I spent the morning on Antelope Island State Park looking for birds to photograph but my best bird of the day was at a pond close to where I live. I took several hundred images of a female Belted Kingfisher looking for and catching prey while it was bright and sunny yesterday afternoon.
This female kingfisher may be the same kingfisher that I photographed last year at the same pond although the kingfisher from last year had more red in the breast band beneath her white neck which indicates a younger bird and the one I photographed yesterday was in adult plumage.
I can’t be certain of but the kingfisher I photographed yesterday is most likely the same bird who has matured and acquired her adult plumage and has come back to her known hunting grounds.
The female kingfisher made several attempts to catch prey and she missed a few times and after a miss she would fly back into the trees that are on the edge of the pond. A few times she was fairly close.
And at times she was a little further away and more out in the open.
(In the interest of full disclosure I did clone out a tip of an out of focus branch on the left side of this frame that I felt detracted from the overall clean lines of this photo.)
At one point I heard a child on the other side of the pond excitedly yelling to his friends to look at the “woodpecker” and a woman, who may or may not have been his mom, gently corrected him and told them all that the bird was a kingfisher. I hope that boy remembers the kingfisher and that seeing her ignited a curiosity about birds in him and his friends.

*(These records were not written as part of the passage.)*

(** Reading a file in pieces and appending each. *)
Lemma append_chunks chunks : forall s fs k f, good s fs -> fs !! k = Some f ->
  (length (f_data f) + length (mjoin chunks) <= 268 * 1024)%nat ->
  g_freeblock s + need (length (f_data f) + length (mjoin chunks)) - need (length (f_data f)) <= FSSIZE ->
  exists s' f', for_each chunks (iappend (Z.of_nat (S k))) s = Done tt s' /\ good s' (<[k := f']> fs) /\
    f_type f' = f_type f /\ f_data f' = f_data f ++ mjoin chunks /\
    g_freeblock s' = g_freeblock s + need (length (f_data f) + length (mjoin chunks)) - need (length (f_data f)).
Proof.
  induction chunks as [|c chunks IH]; intros s fs k f G Hk Hm Hsp.
  { exists s, f. rewrite list_insert_id by done. cbn [mjoin list_join length]. rewrite app_nil_r, Nat.add_0_r. split_and!; try done. lia. }
  rewrite join_cons, length_app in *. cbn [for_each].
  pose proof (need_mono (length (f_data f) + length c) (length (f_data f) + (length c + length (mjoin chunks))) ltac:(lia)).
  destruct (iappend_run s fs k f c G Hk ltac:(lia) ltac:(lia)) as (s1 & f1 & E1 & G1 & T1 & D1 & F1).
  rewrite (bind_done _ _ _ _ _ E1). pose proof (lookup_lt_Some _ _ _ Hk).
  assert (length (f_data f1) = length (f_data f) + length c)%nat as Hl1 by (by rewrite D1, length_app).
  destruct (IH s1 (<[k := f1]> fs) k f1 G1) as (s' & f' & E' & G' & T' & D' & F').
  - by apply list_lookup_insert_eq.
  - lia.
  - rewrite Hl1, F1. rewrite <- Nat.add_assoc. lia.
  - exists s', f'. split; [done|]. rewrite list_insert_insert_eq in G'. split; [done|]. split; [congruence|].
    split; [by rewrite D', D1, <- app_assoc|]. rewrite F', F1, Hl1, <- Nat.add_assoc. lia.
Qed.

(** One argument. *)
Lemma add_file_run s l a : holds s l -> accepted a -> (length l < 198)%nat -> space (l ++ [a]) <= FSSIZE ->
  exists s', add_file ROOTINO a s = Done tt s' /\ holds s' (l ++ [a]).
Proof.
  intros (root & fs & G & Tr & Dr & HF & Fb) (Hsl & Hlen & [chunks Hch] & Hsz) Hl Hsp.
  pose proof (Forall2_length _ _ _ HF) as Hlf. unfold add_file, assert. rewrite bool_decide_false by done. cbn [negb]. kpure.
  rewrite Hch. fold (file_name a). change (if byte_at (short_name a.1) 0 =? 95 then drop 1 (short_name a.1) else short_name a.1) with (file_name a).
  rewrite (proj2 (Z.leb_le _ _)) by done. kpure.
  destruct (ialloc_run s (root :: fs) T_FILE G) as (s1 & E1 & G1 & F1); [cbn [length]; lia|unfold T_FILE; lia|].
  rewrite (bind_done _ _ _ _ _ E1). cbn [length]. replace (Z.of_nat (S (S (length fs)))) with (Z.of_nat (length l + 2)) by lia.
  rewrite dirent_with_bytes by lia. set (de := dirent_bytes _ _).
  assert (length de = 16%nat) as Hde by apply dirent_length.
  assert (length (f_data root) = 16 * (2 + length l))%nat as Hlr by (rewrite Dr; apply length_entries).
  assert (file_data a = mjoin chunks) as Hfd by (unfold file_data; by rewrite Hch).
  rewrite space_snoc in Hsp. pose proof (need_pos (length (file_data a))).
  destruct (iappend_run s1 _ 0 root de G1 eq_refl) as (s2 & root' & E2 & G2 & T2 & D2 & F2); [lia|rewrite Hlr, Hde; lia|].
  change (Z.of_nat 1) with ROOTINO in E2. rewrite (bind_done _ _ _ _ _ E2). change (<[0%nat := root']> ((root :: fs) ++ ?x)) with (root' :: (fs ++ x)) in G2.
  set (f0 := mkG T_FILE [] 0 []) in *.
  destruct (append_chunks chunks s2 (root' :: fs ++ [f0]) (S (length fs)) f0 G2) as (s3 & f & E3 & G3 & T3 & D3 & F3).
  { change ((fs ++ [f0]) !! length fs = Some f0). by rewrite list_lookup_middle. }
  { unfold f0. cbn [f_data length]. rewrite <- Hfd. lia. }
  { unfold f0. cbn [f_data length Nat.add]. rewrite <- Hfd, F2, F1, Fb, Hlr, Hde. change (need 0) with 0. lia. }
  exists s3. replace (Z.of_nat (S (S (length fs)))) with (Z.of_nat (length l + 2)) in E3 by lia. split; [done|].
  change (<[S (length fs) := f]> (root' :: fs ++ [f0])) with (root' :: <[length fs := f]> (fs ++ [f0])) in G3.
  rewrite insert_app_r_alt, Nat.sub_diag in G3 by lia. cbn [insert list_insert] in G3.
  exists root', (fs ++ [f]). split; [exact G3|]. split; [congruence|]. split; [|split].
  - rewrite D2, Dr, entries_snoc, join_app. cbn. by rewrite app_nil_r.
  - apply Forall2_app; [done|]. constructor; [|constructor]. split; [done|]. rewrite D3, Hfd. done.
  - rewrite F3, F2, F1, Fb, Hlr, Hde. unfold f0. cbn [f_data length]. rewrite Nat.add_0_l. rewrite <- Hfd. change (need 0) with 0.
    rewrite space_snoc. lia.
Qed.

(** ** The whole program *)

Lemma wipe n : forall i s, (i + n <= 2000)%nat ->
  exists s', for_each (seq i n) (fun i => wsect (Z.of_nat i) zeroes) s = Done tt s' /\
    g_freeinode s' = g_freeinode s /\ g_freeblock s' = g_freeblock s /\
    forall b, g_disk s' !! b = if decide (Z.of_nat i <= b < Z.of_nat (i + n)) then Some zeroes else g_disk s !! b.
Proof.
  induction n as [|n IH]; intros i s Hi; cbn [seq for_each].
  { exists s. split; [done|]. split; [done|]. split; [done|]. intros b. by rewrite decide_False by lia. }
  rewrite wsect_run by (unfold FSSIZE; lia).
  destruct (IH (S i) (set_disk (<[Z.of_nat i := zeroes]> (g_disk s)) s) ltac:(lia)) as (s' & E & F1 & F2 & HD).
  exists s'. split; [done|]. split; [done|]. split; [done|]. intros b. rewrite HD. cbn [g_disk set_disk].
  destruct (decide (b = Z.of_nat i)) as [->|Hne]; [rewrite decide_False, decide_True, lookup_insert_eq by lia; done|].
  rewrite lookup_insert_ne by done. repeat case_decide; first [done | lia].
Qed.

(** After the super block is written. *)
Lemma started_image D : (forall b, 0 <= b < FSSIZE -> D !! b = Some zeroes) ->
  good (mkImage (<[1 := splice zeroes 0 (superblock_bytes sb)]> D) 1 nmeta) [].
Proof.
  intros HD. assert (length (splice zeroes 0 (superblock_bytes sb)) = Z.to_nat BSIZE) as Hl by (vm_compute; done).
  split; cbn [g_disk g_freeinode g_freeblock length].
  - split; cbn [g_disk g_freeinode g_freeblock]; try done.
    + intros b Hb. destruct (decide (b = 1)) as [->|Hne]; [rewrite lookup_insert_eq; by eexists|].
      rewrite lookup_insert_ne, HD by lia. eexists. split; [done|apply length_zeroes].
    + intros b Hb. change nmeta with 47 in Hb. rewrite lookup_insert_ne by lia. apply HD. lia.
  - done.
  - done.
  - intros i Hi. unfold dinode_in. pose proof (IBLOCK_range i ltac:(lia)). rewrite lookup_insert_ne, HD by (unfold FSSIZE; lia).
    cbn [from_option id]. unfold dinode_at. cbn [di_type]. rewrite ufield_zeroes. done.
  - split; [done|lia].
  - split; [apply lookup_insert_eq|]. intros b Hb. rewrite lookup_insert_ne by lia. apply HD. unfold FSSIZE. lia.
Qed.

Lemma root_made s : good s [] -> g_freeblock s = nmeta -> exists s0 s1 s2,
  ialloc T_DIR s = Done ROOTINO s0 /\ iappend ROOTINO (dirent_with ROOTINO [46; 0]) s0 = Done tt s1 /\
  iappend ROOTINO (dirent_with ROOTINO [46; 46; 0]) s1 = Done tt s2 /\ holds s2 [].
Proof.
  intros G Hf. destruct (ialloc_run s [] T_DIR G) as (s0 & E0 & G0 & F0); [cbn [length]; lia|unfold T_DIR; lia|].
  change (dirent_with ROOTINO [46; 0]) with (dirent_bytes 1 [46]). change (dirent_with ROOTINO [46; 46; 0]) with (dirent_bytes 1 [46; 46]).
  cbn [app] in G0. set (f0 := mkG T_DIR [] 0 []) in *. set (d1 := dirent_bytes 1 [46]). set (d2 := dirent_bytes 1 [46; 46]).
  assert (length d1 = 16%nat /\ length d2 = 16%nat) as [Hd1 Hd2] by done.
  assert (length (f_data f0) = 0%nat) as Hl0 by done.
  destruct (iappend_run s0 [f0] 0 f0 d1 G0 eq_refl) as (s1 & f1 & E1 & G1 & T1 & D1 & F1); [lia|rewrite Hl0, Hd1, F0, Hf; by vm_compute|].
  cbn [insert list_insert] in G1. assert (length (f_data f1) = 16%nat) as Hl1 by (by rewrite D1, length_app, Hd1).
  assert (g_freeblock s1 = 48) as Hf1 by (rewrite F1, Hl0, Hd1, F0, Hf; reflexivity).
  destruct (iappend_run s1 [f1] 0 f1 d2 G1 eq_refl) as (s2 & f2 & E2 & G2 & T2 & D2 & F2); [lia|rewrite Hl1, Hd2, Hf1; by vm_compute|].
  exists s0, s1, s2. split; [done|]. split; [done|]. split; [done|]. exists f2, []. split; [done|]. split; [by rewrite T2, T1|].
  split; [by rewrite D2, D1|]. split; [constructor|]. rewrite F2, Hl1, Hd2, Hf1. reflexivity.
Qed.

The female Belted Kingfisher did catch a fish while I photographed her and she brought her prey to a branch in the tree to devour it. It sure didn’t take her long to swallow it whole.
The kingfisher seems to have a few favorite perches and those appear to be the ones where she can perch high and have an unobstructed view of the pond below. Right after this image was taken the female kingfisher flattened her crest which I have come to know is an indicator that the kingfisher might take flight to dive for prey so I got ready to try and capture the moment of take off.
This photo shows the flattened crest with the kingfisher squatted a little and leaning forward.
I was able to photograph the split second where she launched herself from the perch in to flight. Her tiny feet were just millimeters away from the branch she had been perched on. I hope this female kingfisher hangs around for several weeks and allows me to take more images of her.
Life is good.
Spring has arrived early here in the Salt Lake City area, our highs are predicted to be between 14 and 22 degrees warmer than our historical average for the rest of this week. Nice weather for photographing birds but worrisome because the snow in the high country will be melting too early and too fast.
(insert sarcasm) Sure, there is no such thing as climate change.